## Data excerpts

(* ===== verification/Bucket.v ===== *)
(** * A tier at work (src/src/arena.hpp, lines 548-735, 756-905, 962-1202)

    A bucket is a tier with its sheets and its cache of freed blocks.  The
    functions of the arena that are templates over the tier are here, once: they
    take the class of the cache and of the book as interfaces, and the metadata
    of the arena ([Meta]) as state. *)

From S2P Require Import Prelude.
From S2P Require Import Config.
From S2P Require Import Buddy.
From S2P Require Import Tcache.
From S2P Require Import Book.
From S2P Require Import Sheet.
From S2P Require Import Tier.
From S2P Require Import Harden.
From S2P Require Import Kernel.
From S2P Require Import Meta.

(** ** The cache of freed blocks, as a tier uses it *)

Class FreeCache (C : Type) := {
  fc_slots : Z;
  fc_probe : C -> Z -> Z;
  fc_probe_ge : C -> Z -> Z;
  fc_push : C -> Z -> Z -> bool * C;
  fc_pop_at : C -> Z -> tchunk * C;
  fc_contains : C -> Z -> bool;
  fc_invalidate_range : C -> Z -> Z -> C
}.

(** [__tier_tcache<Slots>] and [__tier_tcache<0>] *)
Definition linear_cache (Slots : Z) : FreeCache Tcache.TierCache.cache := {|
  fc_slots := Slots;
  fc_probe := Tcache.TierCache.probe;
  fc_probe_ge := Tcache.TierCache.probe_ge;
  fc_push := Tcache.TierCache.push Slots;
  fc_pop_at := Tcache.TierCache.pop_at;
  fc_contains := Tcache.TierCache.contains;
  fc_invalidate_range := Tcache.TierCache.invalidate_range
|}.

Definition no_cache : FreeCache Tcache.Zero.cache := {|
  fc_slots := 0;
  fc_probe := Tcache.Zero.probe;
  fc_probe_ge := Tcache.Zero.probe_ge;
  fc_push := Tcache.Zero.push;
  fc_pop_at := Tcache.Zero.pop_at;
  fc_contains := Tcache.Zero.contains;
  fc_invalidate_range := Tcache.Zero.invalidate_range
|}.

(** [tomb_for<Sz>()] *)
Definition tomb_for `{Settings} (Sz : Z) : bool :=
  if __default_persistent_mode then true else
  if Sz <=? __class_precise then __tombstone_precise else
  if Sz <=? __class_small then __tombstone_small else
  if Sz <=? __class_medium then __tombstone_medium else
  if Sz <=? __class_large then __tombstone_large else __tombstone_huge.

(** [handle_double_free] and [fail_state] end the process or give a result. *)
Definition of_outcome (o : outcome) : res bool := match o with Aborts => Abort | Returns b => Ok b end.

Record bucket (B C : Type) := Bucket { b_tier : tier; b_sheets : gmap Z (sheet B); b_cache : C }.
Arguments Bucket {B C}.
Arguments b_tier {B C}.
Arguments b_sheets {B C}.
Arguments b_cache {B C}.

## Assigned task
Using the exact wording, repeat all the entries.

## Exercise output
(* ===== verification/Bucket.v ===== *)
(** * A tier at work (src/src/arena.hpp, lines 548-735, 756-905, 962-1202)

    A bucket is a tier with its sheets and its cache of freed blocks.  The
    functions of the arena that are templates over the tier are here, once: they
    take the class of the cache and of the book as interfaces, and the metadata
    of the arena ([Meta]) as state. *)

From S2P Require Import Prelude.
From S2P Require Import Config.
From S2P Require Import Buddy.
From S2P Require Import Tcache.
From S2P Require Import Book.
From S2P Require Import Sheet.
From S2P Require Import Tier.
From S2P Require Import Harden.
From S2P Require Import Kernel.
From S2P Require Import Meta.

(** ** The cache of freed blocks, as a tier uses it *)

Class FreeCache (C : Type) := {
  fc_slots : Z;
  fc_probe : C -> Z -> Z;
  fc_probe_ge : C -> Z -> Z;
  fc_push : C -> Z -> Z -> bool * C;
  fc_pop_at : C -> Z -> tchunk * C;
  fc_contains : C -> Z -> bool;
  fc_invalidate_range : C -> Z -> Z -> C
}.

(** [__tier_tcache<Slots>] and [__tier_tcache<0>] *)
Definition linear_cache (Slots : Z) : FreeCache Tcache.TierCache.cache := {|
  fc_slots := Slots;
  fc_probe := Tcache.TierCache.probe;
  fc_probe_ge := Tcache.TierCache.probe_ge;
  fc_push := Tcache.TierCache.push Slots;
  fc_pop_at := Tcache.TierCache.pop_at;
  fc_contains := Tcache.TierCache.contains;
  fc_invalidate_range := Tcache.TierCache.invalidate_range
|}.

Definition no_cache : FreeCache Tcache.Zero.cache := {|
  fc_slots := 0;
  fc_probe := Tcache.Zero.probe;
  fc_probe_ge := Tcache.Zero.probe_ge;
  fc_push := Tcache.Zero.push;
  fc_pop_at := Tcache.Zero.pop_at;
  fc_contains := Tcache.Zero.contains;
  fc_invalidate_range := Tcache.Zero.invalidate_range
|}.

(** [tomb_for<Sz>()] *)
Definition tomb_for `{Settings} (Sz : Z) : bool :=
  if __default_persistent_mode then true else
  if Sz <=? __class_precise then __tombstone_precise else
  if Sz <=? __class_small then __tombstone_small else
  if Sz <=? __class_medium then __tombstone_medium else
  if Sz <=? __class_large then __tombstone_large else __tombstone_huge.

(** [handle_double_free] and [fail_state] end the process or give a result. *)
Definition of_outcome (o : outcome) : res bool := match o with Aborts => Abort | Returns b => Ok b end.

Record bucket (B C : Type) := Bucket { b_tier : tier; b_sheets : gmap Z (sheet B); b_cache : C }.
Arguments Bucket {B C}.
Arguments b_tier {B C}.
Arguments b_sheets {B C}.
Arguments b_cache {B C}.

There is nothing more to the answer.